» **What is being asked**:
Each line in the records below that has the word "interrupted" should be copied.

» **Stored items from a collection**:
++++++
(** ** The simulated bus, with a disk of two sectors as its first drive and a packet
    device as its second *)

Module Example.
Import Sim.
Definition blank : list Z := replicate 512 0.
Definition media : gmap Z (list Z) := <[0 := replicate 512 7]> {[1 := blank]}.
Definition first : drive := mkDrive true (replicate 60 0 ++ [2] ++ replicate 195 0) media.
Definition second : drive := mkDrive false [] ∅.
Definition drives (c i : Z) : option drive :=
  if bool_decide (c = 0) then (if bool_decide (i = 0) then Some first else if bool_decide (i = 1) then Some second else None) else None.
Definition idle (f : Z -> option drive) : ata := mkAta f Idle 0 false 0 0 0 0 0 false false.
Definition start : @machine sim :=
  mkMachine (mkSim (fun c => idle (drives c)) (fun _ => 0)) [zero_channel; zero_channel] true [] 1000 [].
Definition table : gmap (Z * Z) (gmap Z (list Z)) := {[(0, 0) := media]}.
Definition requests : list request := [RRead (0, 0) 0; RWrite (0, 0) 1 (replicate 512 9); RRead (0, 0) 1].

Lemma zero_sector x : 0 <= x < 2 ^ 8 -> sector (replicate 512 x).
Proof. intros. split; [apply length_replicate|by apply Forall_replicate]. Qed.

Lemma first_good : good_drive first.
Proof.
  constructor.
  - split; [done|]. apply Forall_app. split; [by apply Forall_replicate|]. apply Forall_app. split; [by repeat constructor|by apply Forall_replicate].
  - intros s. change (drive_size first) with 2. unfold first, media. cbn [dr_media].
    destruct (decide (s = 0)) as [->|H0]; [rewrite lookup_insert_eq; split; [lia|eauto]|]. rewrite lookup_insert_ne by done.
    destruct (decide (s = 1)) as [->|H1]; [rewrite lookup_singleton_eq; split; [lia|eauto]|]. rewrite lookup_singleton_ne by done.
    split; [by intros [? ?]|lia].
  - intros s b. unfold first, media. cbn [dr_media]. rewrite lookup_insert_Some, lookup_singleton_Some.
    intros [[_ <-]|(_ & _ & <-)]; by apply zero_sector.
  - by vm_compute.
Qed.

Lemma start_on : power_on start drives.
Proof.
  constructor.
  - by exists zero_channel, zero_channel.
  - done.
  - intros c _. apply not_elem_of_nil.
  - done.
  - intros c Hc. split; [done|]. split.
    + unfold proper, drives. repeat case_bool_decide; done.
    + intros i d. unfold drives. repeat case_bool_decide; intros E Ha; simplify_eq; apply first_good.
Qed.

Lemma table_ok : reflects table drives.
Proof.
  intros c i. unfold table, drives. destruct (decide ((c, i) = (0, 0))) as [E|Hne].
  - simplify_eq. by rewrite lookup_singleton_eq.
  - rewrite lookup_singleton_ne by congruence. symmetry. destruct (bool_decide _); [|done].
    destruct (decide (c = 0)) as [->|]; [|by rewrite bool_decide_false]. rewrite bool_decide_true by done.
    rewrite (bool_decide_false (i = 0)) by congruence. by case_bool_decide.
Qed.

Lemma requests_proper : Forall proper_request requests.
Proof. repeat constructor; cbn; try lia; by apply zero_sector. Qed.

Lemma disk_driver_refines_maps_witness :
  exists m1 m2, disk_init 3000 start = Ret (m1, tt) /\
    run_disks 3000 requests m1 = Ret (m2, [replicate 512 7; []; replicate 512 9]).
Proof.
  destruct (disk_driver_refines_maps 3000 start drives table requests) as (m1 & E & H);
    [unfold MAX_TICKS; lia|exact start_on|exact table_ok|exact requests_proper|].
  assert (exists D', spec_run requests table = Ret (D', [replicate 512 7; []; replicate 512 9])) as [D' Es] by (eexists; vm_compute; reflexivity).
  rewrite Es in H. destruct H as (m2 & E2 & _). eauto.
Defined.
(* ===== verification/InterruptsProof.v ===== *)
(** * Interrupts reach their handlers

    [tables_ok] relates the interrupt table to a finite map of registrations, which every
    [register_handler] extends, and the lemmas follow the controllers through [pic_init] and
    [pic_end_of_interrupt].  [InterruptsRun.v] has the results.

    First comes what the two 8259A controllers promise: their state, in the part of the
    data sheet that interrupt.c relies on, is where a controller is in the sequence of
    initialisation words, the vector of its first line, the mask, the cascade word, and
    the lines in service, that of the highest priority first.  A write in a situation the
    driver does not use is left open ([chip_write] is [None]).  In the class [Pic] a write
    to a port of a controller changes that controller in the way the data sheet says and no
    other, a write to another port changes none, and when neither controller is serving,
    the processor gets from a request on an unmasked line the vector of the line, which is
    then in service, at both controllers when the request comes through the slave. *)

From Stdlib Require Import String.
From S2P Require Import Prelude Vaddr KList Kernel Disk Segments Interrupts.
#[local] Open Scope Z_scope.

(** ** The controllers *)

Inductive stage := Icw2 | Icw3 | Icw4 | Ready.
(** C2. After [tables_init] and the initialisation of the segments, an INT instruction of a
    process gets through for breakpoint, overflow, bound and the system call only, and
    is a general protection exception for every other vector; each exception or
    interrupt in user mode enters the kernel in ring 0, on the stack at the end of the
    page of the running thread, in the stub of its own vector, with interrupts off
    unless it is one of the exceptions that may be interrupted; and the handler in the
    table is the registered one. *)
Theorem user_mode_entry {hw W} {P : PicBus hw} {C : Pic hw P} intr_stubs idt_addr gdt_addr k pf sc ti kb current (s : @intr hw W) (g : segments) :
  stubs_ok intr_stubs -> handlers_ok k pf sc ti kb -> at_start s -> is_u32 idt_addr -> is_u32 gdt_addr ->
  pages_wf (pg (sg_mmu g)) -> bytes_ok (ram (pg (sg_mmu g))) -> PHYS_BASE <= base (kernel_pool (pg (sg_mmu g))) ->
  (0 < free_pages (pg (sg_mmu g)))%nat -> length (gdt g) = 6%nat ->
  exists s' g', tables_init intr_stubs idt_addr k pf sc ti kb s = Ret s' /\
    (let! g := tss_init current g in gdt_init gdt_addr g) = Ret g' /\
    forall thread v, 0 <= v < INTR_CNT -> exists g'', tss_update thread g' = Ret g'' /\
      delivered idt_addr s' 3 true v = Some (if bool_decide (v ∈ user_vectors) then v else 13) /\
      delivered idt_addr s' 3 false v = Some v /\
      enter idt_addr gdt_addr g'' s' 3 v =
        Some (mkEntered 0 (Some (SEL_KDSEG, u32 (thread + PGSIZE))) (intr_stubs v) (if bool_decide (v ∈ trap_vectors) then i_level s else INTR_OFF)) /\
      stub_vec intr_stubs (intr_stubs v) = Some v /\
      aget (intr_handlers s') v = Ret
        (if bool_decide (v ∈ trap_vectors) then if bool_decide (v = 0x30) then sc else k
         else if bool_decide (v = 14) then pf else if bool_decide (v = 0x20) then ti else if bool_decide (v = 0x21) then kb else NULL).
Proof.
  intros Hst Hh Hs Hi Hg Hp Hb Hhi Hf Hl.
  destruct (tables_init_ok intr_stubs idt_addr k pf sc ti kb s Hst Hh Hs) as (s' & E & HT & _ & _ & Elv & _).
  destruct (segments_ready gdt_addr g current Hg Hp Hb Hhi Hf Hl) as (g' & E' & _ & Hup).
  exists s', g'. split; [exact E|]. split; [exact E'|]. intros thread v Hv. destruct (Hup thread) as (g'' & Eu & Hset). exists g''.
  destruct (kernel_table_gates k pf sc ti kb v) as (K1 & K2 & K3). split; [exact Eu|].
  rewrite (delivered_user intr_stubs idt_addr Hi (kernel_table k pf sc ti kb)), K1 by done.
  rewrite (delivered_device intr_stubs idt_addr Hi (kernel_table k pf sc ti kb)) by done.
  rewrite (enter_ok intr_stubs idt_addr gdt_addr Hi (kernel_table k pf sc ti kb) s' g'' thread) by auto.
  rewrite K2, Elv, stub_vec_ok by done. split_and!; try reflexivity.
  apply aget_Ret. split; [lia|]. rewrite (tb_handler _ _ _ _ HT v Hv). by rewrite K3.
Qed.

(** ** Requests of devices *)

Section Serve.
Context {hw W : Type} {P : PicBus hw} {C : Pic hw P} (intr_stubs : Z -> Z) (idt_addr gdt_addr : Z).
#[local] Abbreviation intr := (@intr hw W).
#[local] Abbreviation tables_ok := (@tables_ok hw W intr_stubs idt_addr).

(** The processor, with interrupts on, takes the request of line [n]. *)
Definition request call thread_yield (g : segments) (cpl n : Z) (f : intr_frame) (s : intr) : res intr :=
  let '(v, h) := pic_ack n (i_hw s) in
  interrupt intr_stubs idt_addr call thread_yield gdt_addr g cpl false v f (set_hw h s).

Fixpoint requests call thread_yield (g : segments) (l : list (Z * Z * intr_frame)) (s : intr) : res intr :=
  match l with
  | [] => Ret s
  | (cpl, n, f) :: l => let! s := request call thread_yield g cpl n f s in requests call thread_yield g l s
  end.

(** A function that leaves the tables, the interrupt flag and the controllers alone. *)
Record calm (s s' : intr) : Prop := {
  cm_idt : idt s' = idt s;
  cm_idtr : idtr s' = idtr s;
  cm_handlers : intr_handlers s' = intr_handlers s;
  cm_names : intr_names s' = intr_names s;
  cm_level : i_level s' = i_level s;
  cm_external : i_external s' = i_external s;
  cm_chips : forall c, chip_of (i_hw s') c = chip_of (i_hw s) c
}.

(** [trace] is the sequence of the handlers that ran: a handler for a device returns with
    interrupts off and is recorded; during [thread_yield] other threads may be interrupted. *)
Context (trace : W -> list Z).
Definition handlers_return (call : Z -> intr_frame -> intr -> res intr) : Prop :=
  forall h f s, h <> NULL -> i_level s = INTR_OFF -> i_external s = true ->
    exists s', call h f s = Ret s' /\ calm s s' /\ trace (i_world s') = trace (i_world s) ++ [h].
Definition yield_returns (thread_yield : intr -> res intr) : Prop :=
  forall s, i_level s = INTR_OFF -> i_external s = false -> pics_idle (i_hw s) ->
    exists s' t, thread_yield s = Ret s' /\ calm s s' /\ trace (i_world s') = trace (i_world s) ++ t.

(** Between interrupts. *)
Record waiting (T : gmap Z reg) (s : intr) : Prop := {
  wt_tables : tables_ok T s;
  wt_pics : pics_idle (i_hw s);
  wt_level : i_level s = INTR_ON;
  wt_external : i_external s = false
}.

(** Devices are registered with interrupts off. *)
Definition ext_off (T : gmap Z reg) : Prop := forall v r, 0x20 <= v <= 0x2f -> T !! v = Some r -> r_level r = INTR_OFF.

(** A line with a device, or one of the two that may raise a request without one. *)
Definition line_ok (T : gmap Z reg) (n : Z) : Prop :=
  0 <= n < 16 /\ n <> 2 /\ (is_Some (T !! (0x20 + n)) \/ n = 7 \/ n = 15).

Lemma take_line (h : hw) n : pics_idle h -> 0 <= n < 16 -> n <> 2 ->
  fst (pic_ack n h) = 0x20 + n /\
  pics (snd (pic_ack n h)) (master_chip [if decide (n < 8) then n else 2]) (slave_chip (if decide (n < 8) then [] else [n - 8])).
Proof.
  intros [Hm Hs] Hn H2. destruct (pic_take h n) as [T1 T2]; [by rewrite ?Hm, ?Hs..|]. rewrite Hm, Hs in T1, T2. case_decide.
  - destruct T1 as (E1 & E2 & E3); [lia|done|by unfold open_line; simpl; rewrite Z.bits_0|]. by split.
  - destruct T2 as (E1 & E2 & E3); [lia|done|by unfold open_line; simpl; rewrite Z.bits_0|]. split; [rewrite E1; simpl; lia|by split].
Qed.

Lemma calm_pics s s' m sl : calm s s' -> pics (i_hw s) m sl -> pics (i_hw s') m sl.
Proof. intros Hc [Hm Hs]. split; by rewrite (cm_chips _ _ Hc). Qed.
++++++
» **Response to the task**:
    unless it is one of the exceptions that may be interrupted; and the handler in the
    interrupts off and is recorded; during [thread_yield] other threads may be interrupted. *)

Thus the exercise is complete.